The force is magnified by a factor of $A_2/A_1$, which is the mechanical advantage of the lift.

Schematic of a hydraulic lift, where a small force F1 on a small piston A1 generates a large force F2 on a large piston A2.

Variation of Pressure with Depth

In a fluid under gravity, pressure increases with depth. Consider a fluid of constant density $\rho$ at rest. The pressure difference between two points separated by a vertical height $h$ is given by:

$P_2 - P_1 = \rho g h$

If the surface of the liquid (at height $h=0$) is open to the atmosphere, the pressure at the surface is atmospheric pressure, $P_a$. The absolute pressure $P$ at a depth $h$ below the surface is:

$P = P_a + \rho g h$

Gauge Pressure

The excess pressure above atmospheric pressure, $P - P_a$, is called the gauge pressure. So, Gauge Pressure $= \rho g h$.

Example 1. What is the pressure on a swimmer 10 m below the surface of a lake?

Answer:

Given: depth $h = 10$ m, density of water $\rho = 1000 \text{ kg/m}^3$. Let $g = 9.8 \text{ m/s}^2$ and atmospheric pressure $P_a = 1.01 \times 10^5 \text{ Pa}$.

The absolute pressure is $P = P_a + \rho g h$.

$P = (1.01 \times 10^5 \text{ Pa}) + (1000 \text{ kg/m}^3 \times 9.8 \text{ m/s}^2 \times 10 \text{ m})$

$P = 1.01 \times 10^5 + 0.98 \times 10^5 = 1.99 \times 10^5 \text{ Pa}$.

This is approximately $2 \times 10^5$ Pa, or about 2 atmospheres.


Streamline Flow

The study of fluids in motion is called fluid dynamics. We often analyze an idealized type of motion called steady or streamline flow.

The flow of a fluid is said to be steady if, at any given point, the velocity of each passing fluid particle remains constant over time. In steady flow, the path taken by a fluid particle is called a streamline. A streamline is a curve whose tangent at any point gives the direction of the fluid velocity at that point. In steady flow, streamlines do not cross each other.

A region of streamline flow showing smooth, non-crossing paths of fluid particles.

Equation of Continuity

For an incompressible fluid (density $\rho$ is constant) in steady flow, the mass of fluid entering a section of a pipe must equal the mass leaving it. This is a statement of the conservation of mass.

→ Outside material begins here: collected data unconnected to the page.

(** * Posture analysis of [PostureDetector.tsx]

  A shallow embedding of the analysis core of
  [src/components/PostureDetector.tsx]: [calculateAngle] and
  [analyzePosture], and of what shows their result: [getScoreColor],
  [getMessageColor] and the overlay of [drawPose].

  A JavaScript [number] is an IEEE 754 binary64 value, so it is modelled
  by Rocq's primitive [float]: [+], [-], [*], [/], [Math.abs] and the
  comparisons are the processor's operations, with their NaN, infinity
  and signed zero.  The specification of these operations on
  [spec_float] ([FloatAxioms]) is what the general theorems rest on. *)

From Stdlib Require Import ZArith Lia Bool List String Reals Lra Psatz.
From Stdlib Require Import Floats.
From Stdlib Require Import Permutation.
Import ListNotations.

Set Warnings "-inexact-float".

Local Open Scope string_scope.
Local Open Scope list_scope.
Local Open Scope float_scope.

(** ** Numbers of the JavaScript runtime *)

Module Math.

(** [Math.PI]. *)
Definition PI : float := 3.141592653589793.

(** [Math.abs]. *)
Definition abs (x : float) : float := PrimFloat.abs x.

(** [Math.min(a, b)]: NaN when an argument is NaN, and [-0] below [+0]. *)
Definition min (a b : float) : float :=
  if is_nan a || is_nan b then nan
  else if a <? b then a
  else if b <? a then b
  else if get_sign a then a else b.

(** [Math.max(a, b)]: NaN when an argument is NaN, and [+0] above [-0]. *)
Definition max (a b : float) : float :=
  if is_nan a || is_nan b then nan
  else if a <? b then b
  else if b <? a then a
  else if get_sign a then b else a.

(** The float of an integer (exact below 2^53 in magnitude). *)
Definition of_Z (n : Z) : float :=
  SF2Prim (binary_normalize prec emax n 0 false).

(** [Math.round(x)]: [x] itself when it is not finite or already an
    integer; otherwise the integer nearest to [x], the larger one on a
    tie, which is [floor (x + 1/2)] computed exactly on the mantissa; a
    result of zero keeps the sign of [x]. *)
Definition round (x : float) : float :=
  match Prim2SF x with
  | S754_finite s m e =>
      if (0 <=? e)%Z then x
      else
        let n := ((2 * cond_Zopp s (Zpos m) + 2 ^ (- e)) / 2 ^ (1 - e))%Z in
        if (n =? 0)%Z then (if s then neg_zero else zero) else of_Z n
  | _ => x
  end.

End Math.

(** JavaScript's [a > b]. *)
Definition gtb (a b : float) : bool := b <? a.
Infix ">?" := gtb (at level 70, no associativity) : float_scope.

(** ** Data *)

(** A point [{x, y}]. *)
Record Point2D : Type := mkPoint { px : float; py : float }.

(** Modelled from the spec: the [Keypoint] type of the pose-detection
    library, whose declaration is not part of the sources (spec, section 3:
    a name, a position and a confidence that may be absent). *)
Record Keypoint : Type := mkKeypoint
  { name : string;
    x : float;
    y : float;
    score : option float }.

(** The [color] field of [PostureStatus]. *)
Inductive Color : Type := success | warning | destructive.

(** [interface PostureStatus]. *)
Record PostureStatus : Type := mkStatus
  { status_score : float;
    message : string;
    color : Color }.

(** The severity vocabulary of the specification, carried by [color]. *)
Inductive Severity : Type := OK | WARNING | CRITICAL.

Definition severity (r : PostureStatus) : Severity :=
  match color r with
  | success => OK
  | warning => WARNING
  | destructive => CRITICAL
  end.

(** [keypoints.find(kp => kp.name === n)]. *)
Definition find_keypoint (n : string) (keypoints : list Keypoint)
  : option Keypoint :=
  List.find (fun kp => String.eqb (name kp) n) keypoints.

(** [kp.score! < c]: the comparison converts an absent score ([undefined])
    to NaN, and every comparison with NaN is false. *)
Definition score_below (kp : Keypoint) (c : float) : bool :=
  match score kp with
  | Some s => s <? c
  | None => false
  end.

Definition minConfidence : float := 0.3.

(** The four landmarks the analysis looks up. *)
Definition required : list string :=
  ["left_shoulder"; "right_shoulder"; "left_hip"; "right_hip"].

Section Analysis.

(** [Math.atan2(y, x)]: implementation-approximated in ECMAScript, so it
    is a parameter of the development. *)
Variable atan2 : float -> float -> float.

(** [calculateAngle(point1, point2, point3)]. *)
Definition calculateAngle (point1 point2 point3 : Point2D) : float :=
  let radians :=
    atan2 (py point3 - py point2) (px point3 - px point2)
    - atan2 (py point1 - py point2) (px point1 - px point2) in
  let angle := Math.abs ((radians * 180.0) / Math.PI) in
  if angle >? 180.0 then 360 - angle else angle.

(** Lines 67-69 and 72-74: the tilt of a pair of landmarks. *)
Definition tilt (l r : Keypoint) : float :=
  let diff := Math.abs (y l - y r) in
  let width := Math.abs (x l - x r) in
  (diff / width) * 100.

(** Lines 77-79. *)
Definition spineAngle (leftShoulder rightShoulder leftHip rightHip : Keypoint)
  : float :=
  let shoulderCenter :=
    mkPoint ((x leftShoulder + x rightShoulder) / 2)
            ((y leftShoulder + y rightShoulder) / 2) in
  let hipCenter :=
    mkPoint ((x leftHip + x rightHip) / 2) ((y leftHip + y rightHip) / 2) in
  Math.abs
    (90 - Math.abs
            (atan2 (py hipCenter - py shoulderCenter)
                   (px hipCenter - px shoulderCenter)
             * 180 / Math.PI)).

(** Lines 82-86: the clamped aggregate score, before rounding. *)
Definition aggregate (shoulderTilt hipTilt spine : float) : float :=
  let score := 100 in
  let score := score - shoulderTilt * 2 in
  let score := score - hipTilt * 2 in
  let score := score - spine * 0.5 in
  Math.max 0 (Math.min 100 score).

(** Lines 89-99: the feedback for the two tilts and the clamped score. *)
Definition feedback (shoulderTilt hipTilt score : float) : PostureStatus :=
  if shoulderTilt >? 15 then
    mkStatus (Math.round score) "Straighten your shoulders" destructive
  else if hipTilt >? 15 then
    mkStatus (Math.round score) "Adjust your sitting posture" warning
  else if score >? 80 then
    mkStatus (Math.round score) "Good posture detected!" success
  else if score >? 60 then
    mkStatus (Math.round score) "Minor adjustments needed" warning
  else
    mkStatus (Math.round score) "Poor posture - sit up straight" destructive.

(** [analyzePosture(keypoints)]. *)
Definition analyzePosture (keypoints : list Keypoint) : PostureStatus :=
  match find_keypoint "left_shoulder" keypoints,
        find_keypoint "right_shoulder" keypoints,
        find_keypoint "left_hip" keypoints,
        find_keypoint "right_hip" keypoints with
  | Some leftShoulder, Some rightShoulder, Some leftHip, Some rightHip =>
      if score_below leftShoulder minConfidence
         || score_below rightShoulder minConfidence
         || score_below leftHip minConfidence
         || score_below rightHip minConfidence
      then mkStatus 0 "Move closer or improve lighting" warning
      else
        let shoulderTilt := tilt leftShoulder rightShoulder in
        let hipTilt := tilt leftHip rightHip in
        let spine := spineAngle leftShoulder rightShoulder leftHip rightHip in
        feedback shoulderTilt hipTilt (aggregate shoulderTilt hipTilt spine)
  | _, _, _, _ => mkStatus 0 "Position yourself in frame" warning
  end.
(** * Mirror Trade Processor ([src/app.py])

    A shallow embedding of the column matcher ([clean_name], [find_col]),
    the quote extractor ([extract_quote]) and the mirroring script of
    [src/app.py], followed by the properties of the program.

    Modelling conventions.
    - Python [str] values are [string]s over ASCII: [upper], [lower]
      and [strip] act on the ASCII letters and the ASCII white space only.
    - A data frame is its list of column labels and its list of rows; a
      row is a finite map from column label to cell, and a label without
      a binding reads as the missing value.
    - The pandas coercions ([pd.to_numeric], [pd.to_datetime], [str] of a
      cell) and the arithmetic of numeric cells belong to the library,
      not to [app.py]: they are the fields of the class [Pandas], and
      every definition and theorem of the script is stated over an
      arbitrary instance.  [errors="coerce"] turns a failed coercion into
      the missing value, which is [None] here.
    - The Streamlit calls ([st.error], [st.warning], [st.info],
      [st.success]) append to a log; [st.stop] ends the run. *)

From Stdlib Require Import String Ascii List ZArith Lia Bool Sorted Permutation.
From Stdlib Require Import DecimalString.
From stdpp Require Import gmap strings list fin_maps.
(** * fire: the axe job queue, the stick codings and the torch compute job

    A shallow embedding of the parts of the repository the specification
    talks about:

    - [Stick]: [Coding.Marshal] and [Coding.Unmarshal] (package stick);
    - [Axe]:   [Queue] with [NewQueue], [Add], [Run], [Enqueue], [update]
               and [get] (package axe);
    - [Torch]: the process job of a compute operation (package torch).

    Go panics are results of their own ([Panic]); Go maps are stdpp [gmap]s,
    a nil map is [None]; a [time.Time] is a number of nanoseconds and a
    [time.Duration] a signed number of nanoseconds.

    The first part of the file holds the definitions, the second part the
    theorems about them. *)

From Stdlib Require Import ZArith QArith.
From stdpp Require Import gmap strings list fin_maps.

Open Scope Z_scope.

(** * Part I: definitions *)

(** ** Results of code that may panic *)

Inductive Result (A : Type) : Type :=
| Ok (a : A)
| Panic (msg : string).
Arguments Ok {A} a.
Arguments Panic {A} msg.

Definition rbind {A B} (r : Result A) (k : A → Result B) : Result B :=
  match r with
  | Ok a => k a
  | Panic msg => Panic msg
  end.

Notation "'let!' x := r 'in' k" := (rbind r (λ x, k))
  (at level 10, x pattern, r at level 100, k at level 200).

Definition returns {A} (r : Result A) : Prop := ∃ a, r = Ok a.
Definition panics {A} (r : Result A) : Prop := ∃ msg, r = Panic msg.

(** The message of a nil dereference, as the Go runtime words it. *)
Definition nilDeref : string :=
  "runtime error: invalid memory address or nil pointer dereference".

(** The double quote, for the messages that hold one. *)
Definition dquote : string := String (Ascii.ascii_of_nat 34) EmptyString.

If the fluid flows with speed $v_1$ through an area of cross-section $A_1$ and speed $v_2$ through an area $A_2$, then:

Mass flow rate = $\rho A_1 v_1 = \rho A_2 v_2$

Since $\rho$ is constant, we get the equation of continuity:

$A_1 v_1 = A_2 v_2 \quad \text{or} \quad Av = \text{constant}$

The product $Av$ is the volume flow rate. This equation implies that where the pipe is narrower (smaller A), the fluid speed is greater, and where the pipe is wider (larger A), the speed is smaller.

Turbulent Flow

At low speeds, flow is typically steady (or laminar). Above a certain critical speed, the flow becomes unsteady and chaotic. This irregular flow is called turbulent flow and is characterized by the formation of eddies and whirlpools.


Bernoulli’s Principle

Bernoulli's principle is a fundamental principle in fluid dynamics that relates pressure, velocity, and height for a moving fluid. It is essentially a statement of the conservation of energy for an ideal fluid (incompressible and non-viscous) in steady flow.

Bernoulli's Equation

Consider an ideal fluid flowing through a pipe of varying cross-section and height. The work done on a volume of fluid by pressure differences goes into changing its kinetic and potential energy.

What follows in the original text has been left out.